Although Sommer first started making collages in the 1930s, his earliest surviving ones date to the 1940s. In Untitled (drawing/collage), he combined a loosely drawn human figure lunging forward with a strange appendage, which was cut out of an illustrated book of nineteenth-century mechanical patents and sewn with thread onto the drawing. Though Sommer did not make many collages in subsequent decades, he turned again to books of old hand-drawn illustrations as source materials for the collages he made in the last decade of his life. Originally intended as objects to be photographed, these later works echo the intricacy and apparent seamlessness of Max Ernst’s collages. Sommer arranged cut-out illustrations from old anatomy books, focusing on formal repetitions to produce images that are even more enigmatic than Ernst’s. Unlike “collage novels,” Sommer’s collages do not suggest a narrative, but, rather, reconfigure human anatomy into puzzle-like compositions.

Sommer, Lacryma, 1992

Frederick Sommer, Lacryma, 1992, collage of photomechanical reproductions of lithographic, relief,
and intaglio prints, National Gallery of Art, Gift of Frederick Sommer



Lacryma, meaning “teardrop” in Latin, depicts organs, including the fallopian tubes, ovaries, and a uterus hovering around a tear-shaped table leg.
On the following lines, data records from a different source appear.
Lemma digits_of_uint (d : Decimal.uint) :
  position.digits (DecimalString.NilEmpty.string_of_uint d) 0
  = Some (Z.of_N (Pos.of_uint d)).
Proof.
  induction d;
    cbn [DecimalString.NilEmpty.string_of_uint Pos.of_uint position.digits];
    [reflexivity|..];
    match goal with
    | |- context [nat_of_ascii ?c] =>
        let v := eval vm_compute in (Z.of_nat (nat_of_ascii c) - 48)%Z in
        change (Z.of_nat (nat_of_ascii c) - 48)%Z with v
    end;
    match goal with
    | |- context [if ?b then _ else _] => change b with true
    end;
    cbv iota; cbn [Z.mul Z.add]; [exact IHd | apply digits_of_uint_acc ..].
Qed.

Lemma uint_string_numeric (d : Decimal.uint) :
  allb numeric (DecimalString.NilEmpty.string_of_uint d) = true.
Proof. induction d; simpl; [reflexivity | exact IHd ..]. Qed.

Lemma uint_string_numeric0 (d : Decimal.uint) :
  allb numeric (DecimalString.NilZero.string_of_uint d) = true.
Proof.
  destruct d; [reflexivity | simpl; apply uint_string_numeric ..].
Qed.

Lemma Itoa_numeric (n : Z) : allb numeric (position.Itoa n) = true.
Proof.
  unfold position.Itoa. destruct n as [|p|p]; try reflexivity;
    cbn [Z.to_int DecimalString.NilZero.string_of_int allb].
  - apply uint_string_numeric0.
  - change (numeric "-") with true. apply uint_string_numeric0.
Qed.

(** The digit loop on the digits of a number. *)
Lemma digits_of_uint0 (d : Decimal.uint) :
  exists c rest,
    DecimalString.NilZero.string_of_uint d = String c rest
    /\ Ascii.eqb c "-" || Ascii.eqb c "+" = false
    /\ position.digits (String c rest) 0 = Some (Z.of_N (Pos.of_uint d)).
Proof.
  pose proof (digits_of_uint d) as H.
  destruct d; cbn [DecimalString.NilZero.string_of_uint];
    [exists "0"%char, ""; repeat split | ..];
    cbn [DecimalString.NilEmpty.string_of_uint] in *;
    eexists _, _; (split; [reflexivity | split; [reflexivity | exact H]]).
Qed.

Lemma Atoi_Itoa (n : Z) : isInt n -> position.Atoi (position.Itoa n) = position.Done n.
Proof.
  unfold isInt, position.Itoa. intros R.
  destruct n as [|p|p]; [reflexivity | |];
    cbn [Z.to_int DecimalString.NilZero.string_of_int].
  - destruct (digits_of_uint0 (Pos.to_uint p)) as (c & rest & -> & S & D).
    unfold position.Atoi. rewrite S, D.
    rewrite DecimalPos.Unsigned.of_to. cbn [Z.of_N].
    apply orb_false_iff in S as [-> _].
    destruct (Z.leb_spec (- 2 ^ 63) (Z.pos p)); [|lia].
    destruct (Z.leb_spec (Z.pos p) (2 ^ 63 - 1)); [reflexivity | lia].
  - destruct (digits_of_uint0 (Pos.to_uint p)) as (c & rest & -> & S & D).
    unfold position.Atoi. change (Ascii.eqb "-" "-") with true. cbn [orb].
    rewrite D, DecimalPos.Unsigned.of_to. cbn [Z.of_N Z.opp].
    destruct (Z.leb_spec (- 2 ^ 63) (Z.neg p)); [|lia].
    destruct (Z.leb_spec (Z.neg p) (2 ^ 63 - 1)); [reflexivity | lia].
Qed.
The grouping suggests things drooping and rolling; parts of it loosely resemble crying eyes, emphasizing the similarity of living structures that recur at a variety of scales.

Sommer, The Queen of Sheba, 1992

Frederick Sommer, The Queen of Sheba, 1992, collage of photomechanical reproductions
of relief and intaglio prints, National Gallery of Art, Gift of Frederick Sommer

Some of Sommer’s late collages seem to be the visual equivalents of skipreading, another surrealist practice that he embraced and promoted. To perform a skipreading, Sommer “read aloud from an existing work selecting phrasing and words to create a new poetry that was still grounded in the original text.”[4]

Sommer, The Miser, 1991

Frederick Sommer, The Miser, 1991, collage of photomechanical reproductions of lithographic prints, National Gallery of Art, Gift of Frederick Sommer

A few of Sommer’s collages suggest a concealed message. In The Miser, a hand about to be dipped into a sack evokes an old-fashioned money purse and is part of a circle made up of parts of the human gastrointestinal tract. The collage subtly suggests that the miser’s impulse to hoard wealth is antithetical to human biology, which dictates that nourishment must pass through our bodies without being able to stay there for very long.
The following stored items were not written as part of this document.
(** C8, as amended.  [upload_file] and [check_remote_file] answer a
    failure of the transfer with [False] instead of raising when it is of
    a class their [except] clauses name: the upload when the local file is
    missing ([FileNotFoundError]) or the SFTP protocol fails
    ([asyncssh.SFTPError]), the existence check when the SFTP protocol
    fails; without a failure they return [True], respectively what the
    server answered. *)
Theorem upload_and_probe_failures_return_false (ssh_client : SSHClient)
    (local_file_path remote_folder new_filename remote_file_path : string) (w : World) :
  (forall e,
     transfer_up ssh_client local_file_path (remote_folder ++ "/" ++ new_filename) = Some e ->
     is_FileNotFoundError e = true \/ is_SFTPError e = true ->
     fst (upload_file ssh_client local_file_path remote_folder new_filename w) = Ok false)
  /\ (transfer_up ssh_client local_file_path (remote_folder ++ "/" ++ new_filename) = None ->
      fst (upload_file ssh_client local_file_path remote_folder new_filename w) = Ok true)
  /\ (forall e,
        existence ssh_client remote_file_path = Failure e ->
        is_SFTPError e = true ->
        fst (check_remote_file ssh_client remote_file_path w) = Ok false)
  /\ (forall b,
        existence ssh_client remote_file_path = Success b ->
        fst (check_remote_file ssh_client remote_file_path w) = Ok b).
Proof.
  split; [|split; [|split]].
  - intros e T K. run_sftp.
    destruct (start_sftp_client ssh_client) as [sftp|e0]; cbn.
    + rewrite T; cbn.
      destruct e; cbn in *; try reflexivity; destruct K; discriminate.
    + injection T as ->.
      destruct e; cbn in *; try reflexivity; destruct K; discriminate.
  - intros T. run_sftp.
    destruct (start_sftp_client ssh_client) as [sftp|e0]; cbn; [|discriminate].
    now rewrite T.
  - intros e X S. run_sftp.
    destruct (start_sftp_client ssh_client) as [sftp|e0]; cbn.
    + rewrite X; cbn. now rewrite S.
    + injection X as ->. now rewrite S.
  - intros b X. run_sftp.
    destruct (start_sftp_client ssh_client) as [sftp|e0]; cbn; [|discriminate].
    now rewrite X.
Qed.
[1] Quoted in Philadelphia College of Art, Frederick Sommer, 13.

[2] Frederick Sommer, “General Aesthetics, Part II,” originally written in 1979, reprinted in Sommer, Sommer. Words, 27.

[3] Max Ernst, Une semaine de bonté: A Surrealistic Novel in Collage, trans. Stanley Appelbaum (New York, 1976), viii. For more on Une semaine de bonté see also “Max Ernst, "Une semaine de bonté" — the Original Collages.” Musée d’Orsay, 2009.

[4] Nancy Solomon, “Frederick Sommer” in Amy Rule and Nancy Solomon, eds., Original Sources: Art and Archives at the Center for Creative Photography (Tucson, 2002), 184.